> What to produce: Print the records exactly as they are written.

- Opening Delimiter -

Lemma mapPos_stays_at_from bias :
  bias < 0 -> mapPos c (from c) bias = from c.
Proof. intros H. unfold mapPos. split_compare; lia. Qed.

Lemma mapPos_after pos bias :
  from c <= to c -> to c < pos ->
  mapPos c pos bias = pos + strlen (text c) - (to c - from c).
Proof. intros Hv Ht. unfold mapPos. split_compare; lia. Qed.

(** With the default bias every position at or past both ends of the
    replaced interval moves by the change in length. *)
Lemma mapPos_default_from_to pos :
  from c <= pos -> to c <= pos ->
  mapPos_default c pos = pos + strlen (text c) - (to c - from c).
Proof.
  intros Hf Ht. unfold mapPos_default, mapPos. split_compare; lia.
Qed.

(** With the default bias every position inside the replaced interval
    lands on one of the two ends of the replacement. *)
Lemma mapPos_default_inside pos :
  from c <= pos -> pos < to c ->
  mapPos_default c pos =
    if pos =? from c then from c else from c + strlen (text c).
Proof.
  intros Hf Ht. unfold mapPos_default, mapPos. split_compare; lia.
Qed.

End MapPos.

(** C1.  [mapPos(pos, bias)] for every change, position and bias: a
    position before [from], or at [from] under a negative bias, is
    returned as it is; otherwise a position past [to] moves by
    [text.length - (to - from)]; otherwise a side is resolved (the bias
    for a pure insertion, else -1 at [from], else 1 at [to], else the
    bias) and the result is [from] for a negative side and
    [from + text.length] for any other. *)
Theorem mapPos_by_cases (c : Change.t) (pos bias : Z) :
  let unaffected := pos < Change.from c \/ (bias < 0 /\ pos = Change.from c) in
  (unaffected -> Change.mapPos c pos bias = pos)
  /\ (~ unaffected -> pos > Change.to c ->
      Change.mapPos c pos bias
      = pos + strlen (Change.text c) - (Change.to c - Change.from c))
  /\ (~ unaffected -> ~ pos > Change.to c ->
      exists side,
        Change.resolves_side c pos bias side
        /\ (side < 0 -> Change.mapPos c pos bias = Change.from c)
        /\ (~ side < 0 ->
            Change.mapPos c pos bias = Change.from c + strlen (Change.text c))).
Proof.
  cbv zeta. repeat split.
  - intros [H | [Hb ->]].
    + now apply mapPos_before.
    + now apply mapPos_stays_at_from.
  - intros Hn Hgt. unfold Change.mapPos. split_compare; lia.
  - intros Hn Hle.
    exists (if Change.from c =? Change.to c then bias
            else if pos =? Change.from c then -1
            else if pos =? Change.to c then 1 else bias).
    unfold Change.resolves_side, Change.mapPos.
    repeat split; split_compare; intros; lia.
Qed.

(** C5.  With the default bias, for a position [p] outside the half-open
    interval [[from, to)]: [p < from] is mapped to itself; every [p] on
    the far side ([from <= p], hence [to <= p]) moves by exactly
    [text.length - (to - from)]; and a position that moves at all lies at
    or after [to]. *)
Theorem mapPos_outside (c : Change.t) (p : Z) :
  Change.outside c p ->
  (p < Change.from c -> Change.mapPos_default c p = p)
  /\ (Change.from c <= p ->
      Change.mapPos_default c p
      = p + strlen (Change.text c) - (Change.to c - Change.from c))
  /\ (Change.mapPos_default c p <> p -> Change.to c <= p).
Proof.
  intros Hout. repeat split.
  - intros H. now apply mapPos_before.
  - intros H. apply mapPos_default_from_to; [assumption |].
    destruct Hout; [lia | assumption].
  - intros Hmoved. destruct Hout as [Hlt | Hge]; [| assumption].
    exfalso. apply Hmoved. now apply mapPos_before.
Qed.
Lemma step_after_fire (o : Op) (s : Sys) :
  fired (coord s) = 1 -> isReset o = false ->
  Forall (fun sc => hasHeld sc = false) (wrappers s) ->
  fired (coord (step o s)) = 1
  /\ heldCount (coord (step o s)) = heldCount (coord s)
  /\ Forall (fun sc => hasHeld sc = false) (wrappers (step o s)).
Proof.
  intros Hf HR Hall.
  destruct o as [ | r | i b | | i | i f | ]; try discriminate; unfold step.
  - rewrite Hf. simpl. auto.
  - destruct (dialing s); [auto|].
    pose proof (trackDialEnd_coord r (coord s)) as E.
    unfold trackDialEnd, wrapConn in *.
    destruct r as [c | e]; simpl in *;
      rewrite tryNotify_fired, tryNotify_heldCount; simpl;
      repeat split; auto.
    apply Forall_app. split; [exact Hall|]. constructor; [reflexivity | constructor].
  - destruct (wrappers s !! i) as [sc|] eqn:Hi; [|auto].
    destruct (Write_passthrough b sc (coord s) Hf) as (W1 & W2 & _).
    destruct (Write b sc (coord s)) as [[sc' t] res]. simpl in *. subst t.
    repeat split; auto.
    apply Forall_insert; [exact Hall|]. rewrite W2.
    apply (Forall_lookup_1 _ _ _ _ Hall Hi).
  - simpl. unfold Fire. rewrite Hf. simpl. auto.
  - destruct (wrappers s !! i) as [sc|] eqn:Hi; [|auto].
    destruct (Close_effect sc (coord s)) as (C1 & _ & _ & _ & C5 & C6 & _).
    destruct (Close sc (coord s)) as [[sc' t] res]. simpl in *.
    rewrite C5, C6, Hf. simpl. rewrite andb_false_r.
    repeat split; auto. apply Forall_insert; assumption.
  - destruct (wrappers s !! i) as [sc|] eqn:Hi; [|auto]. simpl.
    repeat split; auto. apply Forall_insert; [exact Hall|].
    apply waitForFire_hasHeld_false, (Forall_lookup_1 _ _ _ _ Hall Hi).
Qed.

- Closing Delimiter -

> Finished task:
Lemma mapPos_stays_at_from bias :
  bias < 0 -> mapPos c (from c) bias = from c.
Proof. intros H. unfold mapPos. split_compare; lia. Qed.

Lemma mapPos_after pos bias :
  from c <= to c -> to c < pos ->
  mapPos c pos bias = pos + strlen (text c) - (to c - from c).
Proof. intros Hv Ht. unfold mapPos. split_compare; lia. Qed.

(** With the default bias every position at or past both ends of the
    replaced interval moves by the change in length. *)
Lemma mapPos_default_from_to pos :
  from c <= pos -> to c <= pos ->
  mapPos_default c pos = pos + strlen (text c) - (to c - from c).
Proof.
  intros Hf Ht. unfold mapPos_default, mapPos. split_compare; lia.
Qed.

(** With the default bias every position inside the replaced interval
    lands on one of the two ends of the replacement. *)
Lemma mapPos_default_inside pos :
  from c <= pos -> pos < to c ->
  mapPos_default c pos =
    if pos =? from c then from c else from c + strlen (text c).
Proof.
  intros Hf Ht. unfold mapPos_default, mapPos. split_compare; lia.
Qed.

End MapPos.

(** C1.  [mapPos(pos, bias)] for every change, position and bias: a
    position before [from], or at [from] under a negative bias, is
    returned as it is; otherwise a position past [to] moves by
    [text.length - (to - from)]; otherwise a side is resolved (the bias
    for a pure insertion, else -1 at [from], else 1 at [to], else the
    bias) and the result is [from] for a negative side and
    [from + text.length] for any other. *)
Theorem mapPos_by_cases (c : Change.t) (pos bias : Z) :
  let unaffected := pos < Change.from c \/ (bias < 0 /\ pos = Change.from c) in
  (unaffected -> Change.mapPos c pos bias = pos)
  /\ (~ unaffected -> pos > Change.to c ->
      Change.mapPos c pos bias
      = pos + strlen (Change.text c) - (Change.to c - Change.from c))
  /\ (~ unaffected -> ~ pos > Change.to c ->
      exists side,
        Change.resolves_side c pos bias side
        /\ (side < 0 -> Change.mapPos c pos bias = Change.from c)
        /\ (~ side < 0 ->
            Change.mapPos c pos bias = Change.from c + strlen (Change.text c))).
Proof.
  cbv zeta. repeat split.
  - intros [H | [Hb ->]].
    + now apply mapPos_before.
    + now apply mapPos_stays_at_from.
  - intros Hn Hgt. unfold Change.mapPos. split_compare; lia.
  - intros Hn Hle.
    exists (if Change.from c =? Change.to c then bias
            else if pos =? Change.from c then -1
            else if pos =? Change.to c then 1 else bias).
    unfold Change.resolves_side, Change.mapPos.
    repeat split; split_compare; intros; lia.
Qed.

(** C5.  With the default bias, for a position [p] outside the half-open
    interval [[from, to)]: [p < from] is mapped to itself; every [p] on
    the far side ([from <= p], hence [to <= p]) moves by exactly
    [text.length - (to - from)]; and a position that moves at all lies at
    or after [to]. *)
Theorem mapPos_outside (c : Change.t) (p : Z) :
  Change.outside c p ->
  (p < Change.from c -> Change.mapPos_default c p = p)
  /\ (Change.from c <= p ->
      Change.mapPos_default c p
      = p + strlen (Change.text c) - (Change.to c - Change.from c))
  /\ (Change.mapPos_default c p <> p -> Change.to c <= p).
Proof.
  intros Hout. repeat split.
  - intros H. now apply mapPos_before.
  - intros H. apply mapPos_default_from_to; [assumption |].
    destruct Hout; [lia | assumption].
  - intros Hmoved. destruct Hout as [Hlt | Hge]; [| assumption].
    exfalso. apply Hmoved. now apply mapPos_before.
Qed.
Lemma step_after_fire (o : Op) (s : Sys) :
  fired (coord s) = 1 -> isReset o = false ->
  Forall (fun sc => hasHeld sc = false) (wrappers s) ->
  fired (coord (step o s)) = 1
  /\ heldCount (coord (step o s)) = heldCount (coord s)
  /\ Forall (fun sc => hasHeld sc = false) (wrappers (step o s)).
Proof.
  intros Hf HR Hall.
  destruct o as [ | r | i b | | i | i f | ]; try discriminate; unfold step.
  - rewrite Hf. simpl. auto.
  - destruct (dialing s); [auto|].
    pose proof (trackDialEnd_coord r (coord s)) as E.
    unfold trackDialEnd, wrapConn in *.
    destruct r as [c | e]; simpl in *;
      rewrite tryNotify_fired, tryNotify_heldCount; simpl;
      repeat split; auto.
    apply Forall_app. split; [exact Hall|]. constructor; [reflexivity | constructor].
  - destruct (wrappers s !! i) as [sc|] eqn:Hi; [|auto].
    destruct (Write_passthrough b sc (coord s) Hf) as (W1 & W2 & _).
    destruct (Write b sc (coord s)) as [[sc' t] res]. simpl in *. subst t.
    repeat split; auto.
    apply Forall_insert; [exact Hall|]. rewrite W2.
    apply (Forall_lookup_1 _ _ _ _ Hall Hi).
  - simpl. unfold Fire. rewrite Hf. simpl. auto.
  - destruct (wrappers s !! i) as [sc|] eqn:Hi; [|auto].
    destruct (Close_effect sc (coord s)) as (C1 & _ & _ & _ & C5 & C6 & _).
    destruct (Close sc (coord s)) as [[sc' t] res]. simpl in *.
    rewrite C5, C6, Hf. simpl. rewrite andb_false_r.
    repeat split; auto. apply Forall_insert; assumption.
  - destruct (wrappers s !! i) as [sc|] eqn:Hi; [|auto]. simpl.
    repeat split; auto. apply Forall_insert; [exact Hall|].
    apply waitForFire_hasHeld_false, (Forall_lookup_1 _ _ _ _ Hall Hi).
Qed.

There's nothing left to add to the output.